Description of the task
Everything in the listing below should be repeated exactly.
====================
(* ===== verification/WebSocketSessions.v ===== *)
(** Model of [src/abi_impl/websocket/connection.rs]: the host calls on websocket
    connections.  A handle is the downstream, whose request or raw transport is
    upgraded, or an HTTP exchange, whose target is connected by the first call
    that needs it.  Every call but the closing and looking ones opens a
    connection that is not open.  tokio-tungstenite is a parameter; frames are
    those of [WebSocketState]. *)

From S2P Require Import Prelude Bytes Effects TransportState TlsFlow HttpVersions HttpHeaders Http1ResponseWriter DownstreamResponse WebSocketState HttpExchange TlsConfig Sockets.

Module WebSocketSessions.
Import HttpHeaders.
Import HttpExchange (AuthorityCrate, parse_authority, Context, registry, transports, request_head, head_headers,
  has_whitespace, exchanges, HttpOutboundExchangeState, request, transport, websocket_dag, HttpExchangeTransportState, tcp_flow, tls_flow,
  HttpOutboundRequestNode, path, query, headers).
Import WebSocketState (WebSocketConnectionState, WebSocketUpstreamScheme, OutboundWebSocketIoState, read_next_frame, FText, FBinary).
Import Replay (ReplayPrefixedIo).
Import Sockets (SharedIo, Values, Value, value_to_bytes, ErrorText, error_text, Base64, base64_encode, base64_decode).

#[local] Existing Instances HttpExchange.eta_transport HttpExchange.eta_exchange HttpExchange.eta_context HttpExchange.eta_request HttpExchange.eta_head
  WebSocketState.eta_io.

(** ** tokio-tungstenite *)

(** The first argument is the number of calls made before: keys are random.  A
    server's handshake calls back between the request it read and the response
    it writes. *)
Class WebSocketCrate (M : Type) := {
  (** [IntoClientRequest] of a URL: the headers of the request *)
  into_client_request : nat -> string -> result string M;
  (** the stream and the headers of the response *)
  connect_async : nat -> string -> M -> result string (WebSocketState.Stream * M);
  Accepting : Type;
  (** the headers of the request and of the response *)
  read_upgrade : nat -> ReplayPrefixedIo Sockets.Stream -> result string (M * M * Accepting);
  write_upgrade : nat -> Accepting -> M -> result string WebSocketState.Stream;
}.

Definition DOWNSTREAM_CONNECTION_HANDLE : Z := 0.
Definition DEFAULT_UPSTREAM : Z := HttpExchange.DEFAULT_UPSTREAM_EXCHANGE_HANDLE.

Inductive WebSocketHandle := Downstream | DefaultUpstream | OutboundExchange (handle : Z).

Definition parse_subprotocols (raw : string) : vm_result (list string) :=
  if is_empty (trim raw) then Ok []
  else
    match filter (fun value => value ≠ "") (trim <$> split_on 44 raw) with
    | [] => Err (HostError "websocket::connection::set_subprotocols requires at least one non-empty protocol")
    | protocols => Ok protocols
    end.

(** [strip_prefix('[')] and then [strip_suffix(']')] *)
Definition bare (host : string) : string :=
  match bytes_of_string host with
  | 91 :: l => match rev l with 93 :: r => string_of_bytes (rev r) | _ => host end
  | _ => host
  end.

Definition websocket_host_header (host : string) (port : Z) : string :=
  if HttpVersion.contains 58 host then "[" +:+ host +:+ "]:" +:+ dec port else host +:+ ":" +:+ dec port.

Definition format_websocket_authority `{AuthorityCrate} (host : string) (port : Z) : vm_result (string * Z) :=
  let err m := Err (HostError m) in
  let bad_port := err ("websocket target port must be between 1 and 65535, got " +:+ dec port) in
  if is_empty host || has_whitespace (bytes_of_string host)
  then err ("websocket target host must be non-empty and contain no whitespace, got '" +:+ host +:+ "'")
  else if (port <? 0) || (U16_MAX <? port) then bad_port
  else if port =? 0 then bad_port
  else
    match parse_authority (websocket_host_header (bare host) port) with
    | None => err ("invalid websocket target host='" +:+ host +:+ "' port=" +:+ dec port)
    | Some _ => Ok (bare host, port)
    end.
Lemma effect_opens c q w r w' : opens c w w' -> moved q r [] [] -> effect c q w r w'.
Proof. intros Ho Hm. exists w'. split; [done|]. left. split; [split; [done|by left]|done]. Qed.
Lemma effect_rests c q (m : calling answer) w : rests (lets_go c) m -> moved q (m w).1 [] [] -> effect c q w (m w).1 (m w).2.
Proof. intros Hr. apply effect_opens. left. apply Hr. Qed.
Lemma effect_after c q {A} (m : calling A) (f : A -> calling answer) w : rests (lets_go c) m ->
  (forall a w, effect c q w (f a w).1 (f a w).2) -> effect c q w ((m ≫= f) w).1 ((m ≫= f) w).2.
Proof.
  intros Hm Hf. specialize (Hm w). unfold mbind, eff_bind. destruct (m w) as [[a|e] w1].
  - destruct (Hf a w1) as (w2 & Ho & H). exists w2. split; [by eapply rested_opens|done].
  - apply effect_opens; [by left|apply moved_err].
Qed.

(** The state that a handle gives is that of the stream it holds. *)
Definition known (c : Z) (w : world) : Prop := c = 0 \/ is_Some (upstream c w).
Lemma get_downstream_run (w : world) : exists w1, get_downstream_websocket w = (Ok (downstream_websocket w1), w1)
  /\ downstream_websocket_initialized w1 = true /\ rested nobody w w1.
Proof.
  exists (ensure_downstream_websocket_initialized w).2. split; [done|]. split; [apply initialized_after|apply rests_initialized].
Qed.
Lemma rested_nobody w w' k : rested nobody w w' -> holds k w' = holds k w.
Proof. intros [_ H]. by destruct (H k) as [|[]]. Qed.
====================
Output of the exercise
(* ===== verification/WebSocketSessions.v ===== *)
(** Model of [src/abi_impl/websocket/connection.rs]: the host calls on websocket
    connections.  A handle is the downstream, whose request or raw transport is
    upgraded, or an HTTP exchange, whose target is connected by the first call
    that needs it.  Every call but the closing and looking ones opens a
    connection that is not open.  tokio-tungstenite is a parameter; frames are
    those of [WebSocketState]. *)

From S2P Require Import Prelude Bytes Effects TransportState TlsFlow HttpVersions HttpHeaders Http1ResponseWriter DownstreamResponse WebSocketState HttpExchange TlsConfig Sockets.

Module WebSocketSessions.
Import HttpHeaders.
Import HttpExchange (AuthorityCrate, parse_authority, Context, registry, transports, request_head, head_headers,
  has_whitespace, exchanges, HttpOutboundExchangeState, request, transport, websocket_dag, HttpExchangeTransportState, tcp_flow, tls_flow,
  HttpOutboundRequestNode, path, query, headers).
Import WebSocketState (WebSocketConnectionState, WebSocketUpstreamScheme, OutboundWebSocketIoState, read_next_frame, FText, FBinary).
Import Replay (ReplayPrefixedIo).
Import Sockets (SharedIo, Values, Value, value_to_bytes, ErrorText, error_text, Base64, base64_encode, base64_decode).

#[local] Existing Instances HttpExchange.eta_transport HttpExchange.eta_exchange HttpExchange.eta_context HttpExchange.eta_request HttpExchange.eta_head
  WebSocketState.eta_io.

(** ** tokio-tungstenite *)

(** The first argument is the number of calls made before: keys are random.  A
    server's handshake calls back between the request it read and the response
    it writes. *)
Class WebSocketCrate (M : Type) := {
  (** [IntoClientRequest] of a URL: the headers of the request *)
  into_client_request : nat -> string -> result string M;
  (** the stream and the headers of the response *)
  connect_async : nat -> string -> M -> result string (WebSocketState.Stream * M);
  Accepting : Type;
  (** the headers of the request and of the response *)
  read_upgrade : nat -> ReplayPrefixedIo Sockets.Stream -> result string (M * M * Accepting);
  write_upgrade : nat -> Accepting -> M -> result string WebSocketState.Stream;
}.

Definition DOWNSTREAM_CONNECTION_HANDLE : Z := 0.
Definition DEFAULT_UPSTREAM : Z := HttpExchange.DEFAULT_UPSTREAM_EXCHANGE_HANDLE.

Inductive WebSocketHandle := Downstream | DefaultUpstream | OutboundExchange (handle : Z).

Definition parse_subprotocols (raw : string) : vm_result (list string) :=
  if is_empty (trim raw) then Ok []
  else
    match filter (fun value => value ≠ "") (trim <$> split_on 44 raw) with
    | [] => Err (HostError "websocket::connection::set_subprotocols requires at least one non-empty protocol")
    | protocols => Ok protocols
    end.

(** [strip_prefix('[')] and then [strip_suffix(']')] *)
Definition bare (host : string) : string :=
  match bytes_of_string host with
  | 91 :: l => match rev l with 93 :: r => string_of_bytes (rev r) | _ => host end
  | _ => host
  end.

Definition websocket_host_header (host : string) (port : Z) : string :=
  if HttpVersion.contains 58 host then "[" +:+ host +:+ "]:" +:+ dec port else host +:+ ":" +:+ dec port.

Definition format_websocket_authority `{AuthorityCrate} (host : string) (port : Z) : vm_result (string * Z) :=
  let err m := Err (HostError m) in
  let bad_port := err ("websocket target port must be between 1 and 65535, got " +:+ dec port) in
  if is_empty host || has_whitespace (bytes_of_string host)
  then err ("websocket target host must be non-empty and contain no whitespace, got '" +:+ host +:+ "'")
  else if (port <? 0) || (U16_MAX <? port) then bad_port
  else if port =? 0 then bad_port
  else
    match parse_authority (websocket_host_header (bare host) port) with
    | None => err ("invalid websocket target host='" +:+ host +:+ "' port=" +:+ dec port)
    | Some _ => Ok (bare host, port)
    end.
Lemma effect_opens c q w r w' : opens c w w' -> moved q r [] [] -> effect c q w r w'.
Proof. intros Ho Hm. exists w'. split; [done|]. left. split; [split; [done|by left]|done]. Qed.
Lemma effect_rests c q (m : calling answer) w : rests (lets_go c) m -> moved q (m w).1 [] [] -> effect c q w (m w).1 (m w).2.
Proof. intros Hr. apply effect_opens. left. apply Hr. Qed.
Lemma effect_after c q {A} (m : calling A) (f : A -> calling answer) w : rests (lets_go c) m ->
  (forall a w, effect c q w (f a w).1 (f a w).2) -> effect c q w ((m ≫= f) w).1 ((m ≫= f) w).2.
Proof.
  intros Hm Hf. specialize (Hm w). unfold mbind, eff_bind. destruct (m w) as [[a|e] w1].
  - destruct (Hf a w1) as (w2 & Ho & H). exists w2. split; [by eapply rested_opens|done].
  - apply effect_opens; [by left|apply moved_err].
Qed.

(** The state that a handle gives is that of the stream it holds. *)
Definition known (c : Z) (w : world) : Prop := c = 0 \/ is_Some (upstream c w).
Lemma get_downstream_run (w : world) : exists w1, get_downstream_websocket w = (Ok (downstream_websocket w1), w1)
  /\ downstream_websocket_initialized w1 = true /\ rested nobody w w1.
Proof.
  exists (ensure_downstream_websocket_initialized w).2. split; [done|]. split; [apply initialized_after|apply rests_initialized].
Qed.
Lemma rested_nobody w w' k : rested nobody w w' -> holds k w' = holds k w.
Proof. intros [_ H]. by destruct (H k) as [|[]]. Qed.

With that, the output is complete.